* Try it *
Only the lines below between the ones containing "payload : list Z" and "EmptyString => Some acc", inclusive, are to be reproduced, each exactly as it stands.

* Exercise data *
(** The bucket after a key was looked up and recorded. *)
Definition bucket_check (now : Z) (b : Bucket) (k : string) : Bucket :=
  match get_valid now b k with (b, None) => insert_in_flight now b k | (b, Some _) => b end.
Lemma store_check_bucket now s t n k :
  (store_check_and_record now s t n k).1 = set_bucket s t n (bucket_check now (get_or_create_bucket s t n) k).
Proof. unfold store_check_and_record, bucket_check. by destruct (get_valid _ _ _) as [b [[]|]]. Qed.
Lemma bucket_check_keeps now b k e room k' : keeps b k e (S room) → k' ≠ k →
  keeps (bucket_check now b k') k e room ∧ ttl (bucket_check now b k') = ttl b.
Proof.
  intros Hk Hne. pose proof (get_valid_keeps now b k e _ k' Hk Hne) as Hg. unfold bucket_check.
  destruct (get_valid now b k') as [b' [e'|]] eqn:E; cbn [fst] in Hg.
  - split; [apply (keeps_less _ _ _ _ _ Hg); lia|]. unfold get_valid in E. by repeat case_match; simplify_eq/=.
  - destruct (get_valid_None _ _ _ _ (kp_wf _ _ _ _ Hk) E) as (_ & Hn & Ht & _).
    split; [by apply insert_keeps|]. rewrite <-Ht. apply insert_in_flight_entry.
Qed.
Lemma get_set_bucket_case s t n t' n' b : get_or_create_bucket (set_bucket s t' n' b) t n =
  if decide (bucket_key t' n' = bucket_key t n) then b else get_or_create_bucket s t n.
Proof.
  unfold get_or_create_bucket, set_bucket. cbn. rewrite lookup_insert. by case_decide.
Qed.
Lemma get_bucket_same s t n t' n' : bucket_key t' n' = bucket_key t n →
  get_or_create_bucket s t' n' = get_or_create_bucket s t n.
Proof. unfold get_or_create_bucket. by intros ->. Qed.
(** The key [k] is kept by the store, with its response if it has one. *)
Record kept (s : InMemoryIdempotencyStore) (t n k : string) (r : option (option (list Z))) (until : Z) (room : nat)
    (e : EntryState) : Prop := {
  kept_keeps : keeps (get_or_create_bucket s t n) k e room;
  kept_until : until <= inserted_at e + ttl (get_or_create_bucket s t n);
  kept_response : r = match e with InFlight _ => None | Complete _ response => Some response end
}.
Lemma kept_bucket s t n k r until room e room' t' n' b :
  kept s t n k r until room e → (room' <= room)%nat →
  (bucket_key t' n' = bucket_key t n → keeps b k e room' ∧ ttl b = ttl (get_or_create_bucket s t n)) →
  kept (set_bucket s t' n' b) t n k r until room' e.
Proof.
  intros [Hk Hu Hr] Hle Hb. split; [..|done]; rewrite get_set_bucket_case; case_decide as Hd.
  - by apply Hb.
  - by eapply keeps_less.
  - destruct (Hb Hd) as [_ ->]. done.
  - done.
Qed.
Lemma kept_remembered s t n k r until room e now : kept s t n k r until room e → now <= until →
  remembered s now t n k = Some e.
Proof.
  intros [[_ He _] Hu _] Hnow. unfold remembered. rewrite He. unfold entry_expired.
  by destruct (Z.ltb_spec (ttl (get_or_create_bucket s t n)) (now - inserted_at e)); [lia|].
Qed.
(* ===== verification/Mailbox.v ===== *)
(** Mailbox: the actor mailbox of crates/mailbox/src/mod.rs.

    The mailbox has three data paths.  The fast path (in memory, FIFO, no DropOldest) is one bounded
    channel; the in-memory slow path is an internal queue that a background processor drains into
    an unbounded local channel; the durable path drains the queue into a storage [Channel] that a
    second task pumps into the local channel.  A channel of messages is the list of the messages
    in it.  The counters are atomic [usize] and [u64] values, whose [fetch_add] and [fetch_sub]
    wrap.  The environment variables are the argument [env], which gives the parsed value of a
    variable that is set and parses. *)
From S2P Require Import Prelude Idempotency.

(** ** Messages *)

(** The fields of the protobuf message that the mailbox reads or writes. *)
Record ProtoMessage := mkMsg {
  msg_id : string;
  msg_channel : string;
  message_type : string;
  priority : Z;
  idempotency_key : string;
  conflict_resolution : Z;
  headers : gmap string string;
  payload : list Z
}.
#[export] Instance ProtoMessage_eq_dec : EqDecision ProtoMessage.
Proof. solve_decision. Defined.

(** [str::starts_with("__")] *)
Definition is_ctrl_message (message_type : string) : bool := String.prefix "__" message_type.

(** [str::parse::<i64>] *)
Definition digit (c : Ascii.ascii) : option Z :=
  let n := Z.of_nat (Ascii.nat_of_ascii c) in
  if (48 <=? n) && (n <=? 57) then Some (n - 48) else None.
Fixpoint parse_digits (acc : Z) (s : string) : option Z :=
  match s with
  | EmptyString => Some acc
  | String c s => d ← digit c; parse_digits (10 * acc + d) s
  end.
Definition parse_magnitude (s : string) : option Z :=
  match s with EmptyString => None | _ => parse_digits 0 s end.
Definition in_i64 (z : Z) : option Z :=
  if (- 2 ^ 63 <=? z) && (z <? 2 ^ 63) then Some z else None.
Definition parse_i64 (s : string) : option Z :=
  match s with
  | String c rest =>
      if Ascii.eqb c (Ascii.ascii_of_nat 45) then n ← parse_magnitude rest; in_i64 (- n)
      else if Ascii.eqb c (Ascii.ascii_of_nat 43) then n ← parse_magnitude rest; in_i64 n
      else n ← parse_magnitude s; in_i64 n
  | EmptyString => None
  end.

Definition sequence_number (m : ProtoMessage) : option Z :=
  s ← headers m !! "sequence_number"%string; parse_i64 s.

(** ** Errors and configuration *)

Inductive MailboxError :=
| Full (depth capacity retry_after_ms : Z)
| StorageError (msg : string)
| InvalidConfig (msg : string).

Inductive MailboxErrorProto :=
| MailboxErrorUnspecified | MailboxErrorNotFound | MailboxErrorFull | MailboxErrorTimeout
| MailboxErrorInvalidConfig | MailboxErrorStorage | MailboxErrorSerialization.
Definition MailboxError_to_proto (e : MailboxError) : MailboxErrorProto :=
  match e with
  | Full _ _ _ => MailboxErrorFull
  | StorageError _ => MailboxErrorStorage
  | InvalidConfig _ => MailboxErrorInvalidConfig
  end.
Definition MailboxError_from_proto (e : MailboxErrorProto) : MailboxError :=
  match e with
  | MailboxErrorUnspecified => StorageError "Unspecified error"
  | MailboxErrorNotFound => StorageError "Mailbox not found"
  | MailboxErrorFull => Full 0 0 100
  | MailboxErrorTimeout => StorageError "Timeout"
  | MailboxErrorInvalidConfig => InvalidConfig "Invalid config"
  | MailboxErrorStorage => StorageError "Storage error"
  | MailboxErrorSerialization => StorageError "Serialization error"
  end.

Inductive MessagePriority :=
| PriorityUnspecified | Lowest | Low | Normal | High | Highest | System.
Definition message_priority_value (p : MessagePriority) : Z :=
  match p with
  | PriorityUnspecified => 0 | Lowest => 1 | Low => 2 | Normal => 3 | High => 4 | Highest => 5
  | System => 10
  end.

* Solution *
  payload : list Z
}.
#[export] Instance ProtoMessage_eq_dec : EqDecision ProtoMessage.
Proof. solve_decision. Defined.

(** [str::starts_with("__")] *)
Definition is_ctrl_message (message_type : string) : bool := String.prefix "__" message_type.

(** [str::parse::<i64>] *)
Definition digit (c : Ascii.ascii) : option Z :=
  let n := Z.of_nat (Ascii.nat_of_ascii c) in
  if (48 <=? n) && (n <=? 57) then Some (n - 48) else None.
Fixpoint parse_digits (acc : Z) (s : string) : option Z :=
  match s with
  | EmptyString => Some acc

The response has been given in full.